概念 - 脑裂
参考资料
wiki百科概念
Split-brain is a computer term, based on an analogy with the medical Split-brain syndrome. It indicates data or availability inconsistencies originating from the maintenance of two separate data sets with overlap in scope, either because of servers in a network design, or a failure condition based on servers not communicating and synchronizing their data to each other. This last case is also commonly referred to as a network partition.
High-availability clusters usually use a heartbeat private network connection which is used to monitor the health and status of each node in the cluster.

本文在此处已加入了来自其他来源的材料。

Lemma expectation_resolved_known v e :
  _from_repository_state v = Ok e ->
  forall h, h ∈ ex_resolved_activity_hashes e -> h ∈ map act_activity_id_hash (ex_known_activities e).
Proof.
  unfold _from_repository_state. intros H.
  inv_seq H.
  injection H as <-. cbn. intros h Hh.
  apply list_elem_of_lookup in Hh as (k & Hk).
  match goal with E : map_m _ (ex_resolved_activity_hashes v) = Ok _ |- _ =>
    apply map_m_ok in E; destruct (Forall2_lookup_l _ _ _ _ _ E Hk) as (u & _ & Hu) end.
  apply bind_ok in Hu as (_ & _ & Hu). apply guard_raise_ok in Hu as [Hu _].
  apply lift_bool_ok, bool_decide_eq_false, dec_stable in Hu. unfold known_hashes in Hu.
  by apply elem_of_list_to_set in Hu.
Qed.

Lemma expectation_role v e :
  _from_repository_state v = Ok e -> executable_role (ex_account_role e) = true.
Proof.
  unfold _from_repository_state. intros H. apply guard_raise_ok in H as [Hr H].
  inv_seq H.
  injection H as <-. cbn. by apply lift_bool_ok, negb_false_iff in Hr.
Qed.

Lemma expectation_fields_kept v e :
  _from_repository_state v = Ok e -> e = with_expectation_hash v (ex_expectation_hash e).
Proof. unfold _from_repository_state. intros H. inv_seq H. by injection H as <-. Qed.

(** The hash was computed over the other fields, so the expectation verifies. *)
Lemma expectation_hash_ok v e :
  _from_repository_state v = Ok e -> expectation_hash_of e = Ok (ex_expectation_hash e).
Proof.
  unfold _from_repository_state. intros H.
  inv_seq H.
  injection H as <-. cbn [ex_expectation_hash with_expectation_hash].
  match goal with E : expectation_hash_of v = _ |- _ => rewrite <- E end. by destruct v.
Qed.

Lemma verify_integrity_ok e :
  expectation_hash_of e = Ok (ex_expectation_hash e) -> _verify_integrity e = Ok tt.
Proof. intros H. unfold _verify_integrity. rewrite H. cbn. by rewrite String.eqb_refl. Qed.

(** ** Every condition decides its reason *)

Lemma assignment_type_spec t :
  in_states (enum_value t) ASSIGNMENT_ACTIVITY_TYPES = true <-> assignment_type t.
Proof. unfold assignment_type. rewrite <- (bool_decide_eq_true (t ∈ _)). by destruct t. Qed.

Lemma adjustment_type_spec t :
  in_states (enum_value t) ACCOUNT_ADJUSTMENT_ACTIVITY_TYPES = true <-> adjustment_type t.
Proof. unfold adjustment_type. rewrite <- (bool_decide_eq_true (t ∈ _)). by destruct t. Qed.

Lemma forall_and_exists {A} (P Q : A -> Prop) :
  (forall x, P x <-> Q x) -> (exists x, P x) <-> exists x, Q x.
Proof. intros H. by setoid_rewrite H. Qed.

Lemma elem_values (l : list ActivityItem) (P : string * ActivityItem -> Prop) :
  (exists x, x ∈ map (fun a => (act_activity_id_hash a, a)) l /\ P x) <->
  exists a, a ∈ l /\ P (act_activity_id_hash a, a).
Proof.
  split; [intros (x & (a & -> & Ha)%list_elem_of_fmap & HP)|intros (a & Ha & HP)].
  - by exists a.
  - exists (act_activity_id_hash a, a). split; [apply list_elem_of_fmap; by exists a|done].
Qed.

Lemma dt_date_moment t : moment t -> dt_date (mk_datetime (dt_local t) (Some 0)) = dt_date t.
Proof. done. Qed.

Lemma predates_decides a start :
  moment (act_occurred_at a) -> moment start ->
  decides (activity_predates_window a start)
    (~ if String.eqb (act_time_quality a) "DATE_ONLY"
       then dt_date start <= dt_date (act_occurred_at a)
       else dt_instant start <= dt_instant (act_occurred_at a)).
Proof.
  intros Ha Hs. unfold activity_predates_window. destruct (String.eqb _ _).
  - rewrite astimezone_moment by done. cbn [mbind M_bind]. apply decides_bool.
    rewrite dt_date_moment, Z.ltb_lt by done. lia.
  - eapply decides_iff; [by apply moment_lt_decides|lia].
Qed.

Section Conditions.
Context (s : SweepObservation) (e : ReconciliationExpectation) (accepted : datetime).
Context (Vs : valid_sweep s) (Ve : valid_expectation e) (Ha : moment accepted).

Lemma sweep_moment t : t ∈ observation_times s -> moment t.
Proof.
  intros Ht. pose proof (vs_moments s Vs) as H. rewrite Forall_forall in H. apply H.
  apply elem_of_app. by left.
Qed.

Lemma activity_moment a : a ∈ sw_activities s -> moment (act_occurred_at a).
Proof.
  intros Ht. pose proof (vs_moments s Vs) as H. rewrite Forall_forall in H. apply H.
  rewrite !elem_of_app. right; left. apply list_elem_of_fmap. by exists a.
Qed.

Lemma pagination_moments (p := sw_activity_pagination s) :
  moment (pe_requested_start p) /\ moment (pe_requested_end p) /\ moment (pe_retrieved_through p) /\
  moment (pe_established_at p) /\ moment (pe_visibility_complete_through p).
Proof.
  pose proof (vs_moments s Vs) as H. apply Forall_app in H as [_ H]. apply Forall_app in H as [_ H].
  repeat (apply Forall_cons in H as [? H]). by split_and!.
Qed.

Lemma expectation_moments :
  moment (ex_baseline_captured_at e) /\ moment (ex_required_activity_window_start e) /\
  moment (ex_required_activity_complete_through e).
Proof.
  pose proof (ve_moments e Ve) as H. apply Forall_app in H as [H _].
  repeat (apply Forall_cons in H as [? H]). by split_and!.
Qed.

Lemma known_moment a : a ∈ ex_known_activities e -> moment (act_occurred_at a).
Proof.
  intros Ht. pose proof (ve_moments e Ve) as H. rewrite Forall_forall in H. apply H.
  rewrite !elem_of_app. right. apply list_elem_of_fmap. by exists a.
Qed.

Lemma known_missing_decides :
  decides (known_activity_missing e (by_hash (sw_activities s)) (by_hash (ex_known_activities e)))
    (exists k, k ∈ ex_known_activities e /\ in_window e k /\
       ~ exists a, a ∈ sw_activities s /\ same_activity a k).
Proof.
  destruct (ve_made e Ve) as (v & Hv).
  pose proof (expectation_known_unique v e Hv) as Uk.
  pose proof (sweep_activities_unique s (vs_made s Vs)) as Us.
  pose proof (ve_activities e Ve) as Fk. pose proof (vs_activities s Vs) as Fs.
  rewrite Forall_forall in Fk, Fs. unfold known_activity_missing. rewrite (by_hash_spec (ex_known_activities e)) by done.
  eapply decides_iff.
  - apply (decides_any _ (fun '(h, k) => in_window e k /\ ~ exists a, a ∈ sw_activities s /\ same_activity a k)).
    intros x (k & -> & Hk)%list_elem_of_fmap.
    destruct (predates_decides k (ex_required_activity_window_start e)) as (b & -> & Hb);
      [by apply known_moment|apply expectation_moments|].
    cbn [mbind M_bind]. apply decides_bool. rewrite andb_true_iff, negb_true_iff. unfold in_window.
    assert (Hw : b = false <-> if String.eqb (act_time_quality k) "DATE_ONLY"
      then dt_date (ex_required_activity_window_start e) <= dt_date (act_occurred_at k)
      else dt_instant (ex_required_activity_window_start e) <= dt_instant (act_occurred_at k)).
    { destruct b; [split; [done|]|split; [intros _|done]].
      - intros H. exfalso. by apply Hb.
      - destruct (String.eqb _ _); apply Z.nlt_ge; intros Hlt;
          assert (false = true) as E by (apply Hb; lia); discriminate E. }
    rewrite Hw. apply and_iff_compat_l.
    destruct (dget (by_hash (sw_activities s)) (act_activity_id_hash k)) as [a|] eqn:Eg.
    + apply by_hash_get in Eg as [Hin Eh]; [|done].
      rewrite negb_true_iff, <- not_true_iff_false, activity_eq_spec by auto using activity_moment, known_moment.
      split; intros Hn; [intros (a2 & Ha2 & Hs)|intros Hs; apply Hn; by exists a].
      destruct Hs as [Hh Hs]. assert (E2 : dget (by_hash (sw_activities s)) (act_activity_id_hash k) = Some a2)
        by by apply by_hash_get.
      assert (E1 : dget (by_hash (sw_activities s)) (act_activity_id_hash k) = Some a) by by apply by_hash_get.
      apply Hn. rewrite E1 in E2. injection E2 as ->. by split.
    + apply by_hash_absent in Eg; [|done]. split; [intros _|done]. intros (a & Hin & Hh & _). apply Eg.
      rewrite <- Hh. apply list_elem_of_fmap. by exists a.
  - rewrite elem_values. done.
Qed.

Lemma unexpected_activity_spec :
  unexpected_activity (by_hash (sw_activities s)) (by_hash (ex_known_activities e)) = true <->
  exists a, a ∈ sw_activities s /\ act_activity_type a <> FEE /\
    act_activity_id_hash a ∉ map act_activity_id_hash (ex_known_activities e).
Proof.
  destruct (ve_made e Ve) as (v & Hv). pose proof (expectation_known_unique v e Hv) as Uk.
  pose proof (sweep_activities_unique s (vs_made s Vs)) as Us.
  unfold unexpected_activity. rewrite (by_hash_spec (sw_activities s)) by done.
  rewrite existsb_exists. setoid_rewrite <- list_elem_of_In. rewrite elem_values.
  apply forall_and_exists. intros a. rewrite andb_true_iff, negb_true_iff, bool_decide_eq_true.
  by rewrite bool_decide_eq_false, by_hash_absent.
Qed.

Lemma unresolved_spec a : a ∈ unresolved_activities s e <-> unresolved s e a.
Proof.
  unfold unresolved_activities, unresolved. rewrite !list_elem_of_In, filter_In, negb_true_iff.
  rewrite <- not_true_iff_false, in_states_spec, list_elem_of_In. done.
Qed.

Lemma has_activity_type_spec names (P : ActivityType -> Prop) :
  (forall t, in_states (enum_value t) names = true <-> P t) ->
  has_activity_type (unresolved_activities s e) names = true <->
  exists a, unresolved s e a /\ P (act_activity_type a).
Proof.
  intros H. unfold has_activity_type. rewrite existsb_exists. setoid_rewrite <- list_elem_of_In.
  apply forall_and_exists. intros a. by rewrite unresolved_spec, H.
Qed.

Lemma observation_blocks_collects t (blocks : blocks_t) P :
  t ∈ observation_times s -> (forall c, c ∈ blocks <-> P c) ->
  collects (observation_blocks accepted blocks t)
    (fun c => P c \/ (c = FUTURE_OBSERVATION /\ dt_instant accepted - dt_instant t < 0) \/
                     (c = STALE_OBSERVATION /\ seconds 15 < dt_instant accepted - dt_instant t)).
Proof.
  intros Ht%sweep_moment Hb. unfold observation_blocks.
  destruct (moment_lt_decides accepted t) as (b & -> & E); [done..|]. cbn [mbind M_bind].
  rewrite dt_sub_aware by auto. destruct b.
  - eexists. split; [reflexivity|]. intros c. rewrite elem_of_union, elem_of_singleton, Hb.
    assert (dt_instant accepted < dt_instant t) by by apply E. unfold seconds. intuition lia.
  - eapply collects_iff; [apply collects_add; [exact Hb|apply decides_bool, Z.ltb_lt]|]. cbn.
    assert (~ dt_instant accepted < dt_instant t) by (intros ?; by assert (false = true) by by apply E).
    intros c. unfold MAX_SWEEP_AGE. intuition lia.
Qed.

Lemma account_blocks_collects a (blocks : blocks_t) P :
  cash (ao_cash a) -> cash (ex_expected_cash e) -> (forall c, c ∈ blocks <-> P c) ->
  collects (account_blocks e blocks a)
    (fun c => P c \/ (c = ACCOUNT_MISMATCH /\ (ao_role a <> ex_account_role e \/
                        ao_account_fingerprint a <> ex_account_fingerprint e)) \/
                     (c = ACCOUNT_NOT_EXECUTABLE /\ ~ executable_account a) \/
                     (c = ACCOUNT_ADJUSTMENT /\ ~ cash_expected a e)).
Proof.
  intros Ca Ce Hb. unfold account_blocks. eapply collects_bind; [apply collects_add; [exact Hb|]|].
  { apply (decides_bool _ (ao_role a <> ex_account_role e \/
                        ao_account_fingerprint a <> ex_account_fingerprint e)).
    by rewrite orb_true_iff, !negb_true_iff, bool_decide_eq_false, String.eqb_neq. }
  intros b1 H1. eapply collects_bind; [apply collects_add; [exact H1|]|].
  { apply (decides_bool _ (~ executable_account a)). unfold executable_account.
    destruct (ao_paper a), (String.eqb_spec (ao_status a) "ACTIVE"), (ao_account_blocked a),
      (ao_trading_blocked a), (ao_options_trading_blocked a); cbn; intuition congruence. }
  intros b2 H2. eapply collects_iff; [apply collects_add; [exact H2|apply decides_not, cash_within_spec; done]|].
  cbn. tauto.
Qed.

Lemma positions_decide :
  (positions_eq (sw_first_positions s) (sw_final_positions s) = true <->
     same_items (sw_first_positions s) (sw_final_positions s)) /\
  (positions_eq (sw_final_positions s) (ex_expected_positions e) = true <->
     same_items (sw_final_positions s) (ex_expected_positions e)).
Proof.
  pose proof (vs_positions s Vs) as H. apply Forall_app in H as [H1 H2].
  pose proof (ve_positions e Ve). by split; apply positions_eq_spec.
Qed.

Lemma cash_finite a : a ∈ accounts s -> finite (ao_cash a).
Proof.
  intros H. pose proof (vs_accounts s Vs) as F. rewrite Forall_forall in F.
  by apply make_AccountObservation_finite, F.
Qed.

Lemma watermark_decides (p := sw_activity_pagination s) :
  decides (negb (complete p)
           ||| (dt_lt (pe_visibility_complete_through p) (ex_required_activity_complete_through e)
                ||| dt_lt accepted (pe_established_at p)))
    (blocked_by s e accepted ACTIVITY_WATERMARK_UNKNOWN).
Proof.
  destruct pagination_moments as (_ & M2 & M3 & M4 & M5). destruct expectation_moments as (_ & _ & N).
  eapply decides_iff.
  - apply decides_or; [|apply decides_or; by apply moment_lt_decides].
    apply (decides_bool _ (pe_terminal_page_seen p = false \/
      dt_instant (pe_retrieved_through p) <> dt_instant (pe_requested_end p))).
    unfold complete. rewrite negb_true_iff, andb_false_iff. apply or_iff_compat_l.
    rewrite <- not_true_iff_false. by rewrite moment_eq_spec.
  - cbn. subst p. intuition lia.
Qed.

Lemma unstable_decides :
  decides (negb (account_material_eq (sw_first_account s) (sw_final_account s))
           || negb (positions_eq (sw_first_positions s) (sw_final_positions s))
           || negb (orders_eq (sw_first_open_orders s) (sw_final_open_orders s)))
    (blocked_by s e accepted UNSTABLE_SWEEP).
Proof.
  apply decides_bool. rewrite !orb_true_iff, !negb_true_iff, <- !not_true_iff_false.
  rewrite account_material_eq_spec by (apply cash_finite; unfold accounts; set_solver).
  rewrite (proj1 positions_decide). unfold orders_eq. rewrite bool_decide_eq_true. cbn. tauto.
Qed.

Approaches for dealing with split-brain:
The optimistic approaches simply let the partitioned nodes work as usual; this provides a greater level of availability, at the cost of sacrificing correctness. Once the problem has ended, automatic or manual reconciliation might be required in order to have the cluster in a consistent state. One current implementation for this approach is Hazelcast, which does automatic reconciliation of its key-value store.[3]
The pessimistic approaches sacrifice availability in exchange for consistency. Once a network partitioning has been detected, access to the sub-partitions is limited in order to guarantee consistency. A typical approach, as described by Coulouris et al.,[4] is to use a quorum-consensus approach. This allows the sub-partition with a majority of the votes to remain available, while the remaining sub-partitions should fall down to an auto-fencing mode. One current implementation for this approach is the one used by MongoDB replica sets.[5] And another such implementation is Galera replication for MariaDB and MySQL.[6]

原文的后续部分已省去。